La Bête humaine

La Bête humaine (paragraphe n°387)

Chapitre II

Et Jacques, avant de se décider à aller s'étendre sous quelque hangar de la station de Barentin, d'où il ne devait repartir pour Le Havre qu'à sept heures vingt, demeura longtemps encore, immobile, obsédé.

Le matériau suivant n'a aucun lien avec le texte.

(** What a returned creation did: it was admitted, and its row is the only change. *)
Lemma put_new_resource i now c r c' :
  put_managed_resource i now c = (Ok r, c') ->
  List.find (named (ri_application_id i) (ri_resource_type i) (ri_resource_name i))
    (managed_resources (store c)) = None ->
  (ri_isolated i || String.eqb (ri_resource_type i) "s3" = true ->
     check None (admission_target i) (store c) = Ok tt)
  /\ (exists identifier name label t, r = new_resource i identifier name label t)
  /\ store c' = with_managed_resources (managed_resources (store c) ++ [r]) (store c)
  /\ table_ok (store c) (managed_resources (store c) ++ [r]) = true.
Proof.
  unfold put_managed_resource. intros H Hnew.
  apply bind_ok in H as (a & c1 & [Ha ->]%lift_ok & H). pose proof (uuid_same _ _ Ha); subst a.
  apply bind_ok in H as (name & c1 & [Hname ->]%lift_ok & H).
  apply resource_name_ok in Hname as ([= <-] & Hname).
  apply bind_ok in H as (label & c1 & [_ ->]%lift_ok & H).
  apply bind_ok in H as (supplied & c1 & [_ ->]%lift_ok & H).
  apply bind_ok in H as (t & c1 & [Hs1 _]%now_or_inv & H).
  apply bind_ok in H as (id & c2 & (c3 & Hb & -> & _)%transaction_ok & H).
  apply bind_ok in Hb as (o & c4 & Ho & Hb). injection Ho as <- <-. simpl in Hb. rewrite Hs1 in Hb.
  change (rows (store c)) with (managed_resources (store c)) in Hb. rewrite Hnew in Hb.
  apply bind_ok in Hb as (id' & c5 & [Hs5 _]%choose_id_new & Hb). simpl in Hs5. rewrite Hs1 in Hs5.
  apply bind_ok in Hb as (u & c6 & H6 & Hb).
  assert (Hadm : store c6 = store c5 /\ (ri_isolated i || String.eqb (ri_resource_type i) "s3" = true ->
    check None (admission_target i) (store c) = Ok tt)).
  { unfold admit_resource in H6. simpl in H6. rewrite andb_true_r in H6.
    destruct (_ || _); [|by injection H6 as _ <-].
    apply bind_ok in H6 as (o & c7 & Ho & [Hout ->]%lift_ok). injection Ho as <- <-.
    rewrite <- Hs5. split; [done|]. by destruct u. }
  destruct Hadm as [Hs6 Hadm]. rewrite Hs5 in Hs6.
  apply bind_ok in Hb as (w & c8 & H8 & Hb). injection Hb as <- <-.
  unfold upsert in H8. rewrite Hs6 in H8. change (rows (store c)) with (managed_resources (store c)) in H8.
  destruct (existsb _ _) eqn:Ex.
  { apply existsb_exists in Ex as (x & Hx & Hp). by rewrite (find_none_in _ _ _ Hnew Hx) in Hp. }
  apply insert_ok in H8 as [-> Hok]. rewrite Hs6 in Hok.
  apply bind_ok in H as (found & c9 & (_ & -> & ->)%get_resource_peek & H).
  simpl in H. rewrite Hs6 in H. set (row := new_resource i id' (ri_resource_name i) label t) in *.
  assert (Hfind : List.find (resource_is id') (managed_resources (store c) ++ [row]) = Some row).
  { apply (unique_find (fun r => pk (mr_resource_id r)) _ _ _ [id']).
    - by apply (table_ok_unique _ _ _ Hok), resource_id_unique.
    - intros x Hx%String.eqb_eq. unfold pk. by rewrite Hx.
    - apply in_or_app. right. by left.
    - apply String.eqb_refl. }
  simpl in H. rewrite Hfind in H. injection H as <- <-. simpl.
  split_and!; [done|by eexists _, _, _, _|done|done].
Qed.

(** ** Reservations of a database with one more resource *)

Lemma sum_app a b : sum (a ++ b) = sum a + sum b.
Proof. induction a; simpl; lia. Qed.

(** No unfinished operation of these kinds is about the resource. *)
Definition unclaimed (kinds : list string) (d : Db) (identifier : string) : Prop :=
  forall o, In o (unfinished_of kinds d) -> refs_get "resource_id" (op_refs o) <> JStr identifier.

Lemma raised_unclaimed kinds name d identifier base :
  unclaimed kinds d identifier -> raised kinds name d identifier base = base.
Proof.
  unfold unclaimed, raised. induction (unfinished_of kinds d) as [|o l IH]; simpl; [done|]. intros H.
  assert (Ho := H o (or_introl eq_refl)).
  specialize (IH (fun o' Ho' => H o' (or_intror Ho'))).
  destruct (refs_get "resource_id" (op_refs o)) as [| | |i| |]; try exact IH.
  destruct (String.eqb_spec i identifier); [by subst|exact IH].
Qed.

Lemma check_totals_ok d l : check_totals d l = Ok tt ->
  total_memory l <= memory_budget d <= MEMORY_BUDGET /\ total_connections l <= CONNECTION_BUDGET.
Proof.
  unfold check_totals. destruct (_ || _) eqn:E; [done|].
  destruct (CONNECTION_BUDGET <? _) eqn:F; [done|]. intros _.
  apply orb_false_iff in E as [[E1 E2]%negb_false_iff%andb_true_iff E3].
  apply Z.ltb_ge in E3, F. apply Z.leb_le in E2. lia.
Qed.

Lemma hard_quota_zero : hard_quota 0 = 0.
Proof. reflexivity. Qed.

Lemma hard_quota_pos z : 0 < z -> 0 < hard_quota z.
Proof.
  intros Hz. unfold hard_quota, MIB. change (1024 ^ 2) with 1048576.
  assert (1 <= ((z * 3 + 1) / 2 + 1048576 - 1) / 1048576); [|lia].
  apply Z.div_le_lower_bound; [lia|]. assert (1 <= (z * 3 + 1) / 2) by (apply Z.div_le_lower_bound; lia). lia.
Qed.


(** Storage limits count what is reserved, not what is used: memory and
    connections of the databases, objects of the buckets, bytes of the volume. *)
Definition reserved_disk (d : Db) : Z := let (a, b) := disk_reservations d in a + b.

Definition with_resource (r : ManagedResource) (d : Db) : Db :=
  with_managed_resources (managed_resources d ++ [r]) d.

Lemma reserved_disk_with r d :
  unclaimed limit_kinds d (mr_resource_id r) ->
  reserved_disk (with_resource r d) = reserved_disk d
    + hard_quota (or_z (mr_measured_target_bytes r) 0)
    + garage_reservation (or_z (mr_s3_bytes r) 0) (or_z (mr_s3_objects r) 0).
Proof.
  intros Hr. unfold reserved_disk, disk_reservations, with_resource. simpl. rewrite !map_app, !sum_app. simpl.
  change (raised limit_kinds ?n (with_managed_resources _ d)) with (raised limit_kinds n d).
  rewrite !raised_unclaimed by done. lia.
Qed.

Puis, l'idée du juge d'instruction qu'on attendait le troubla, comme s'il s'était senti complice. Dirait-il ce qu'il avait vu, au passage de l'express ? II résolut d'abord de parler, puisque lui n'avait en somme rien à craindre. Son devoir, d'ailleurs, n'était pas douteux. Mais, ensuite, il se demanda à quoi bon : il n'apporterait pas un seul fait décisif, il n'oserait affirmer aucun détail précis sur l'assassin. Ce serait imbécile, de se mettre là-dedans, de perdre son temps et de s'émotionner, sans profit pour personne. Non, non, il ne parlerait pas ! Et il s'en alla enfin, et il se retourna deux fois, pour voir la bosse noire que le corps faisait sur le sol, dans le rond jaune de la lanterne. Un froid plus vif tombait du ciel fumeux, sur la désolation de ce désert, aux coteaux arides. Des trains encore étaient passés, un autre arrivait, pour Paris, très long. Tous se croissaient, dans leur inexorable puissance mécanique, filaient à leur but lointain, à l'avenir, en frôlant, sans y prendre garde, latête coupée à demi de cet homme, qu'un autre homme avait égorgé.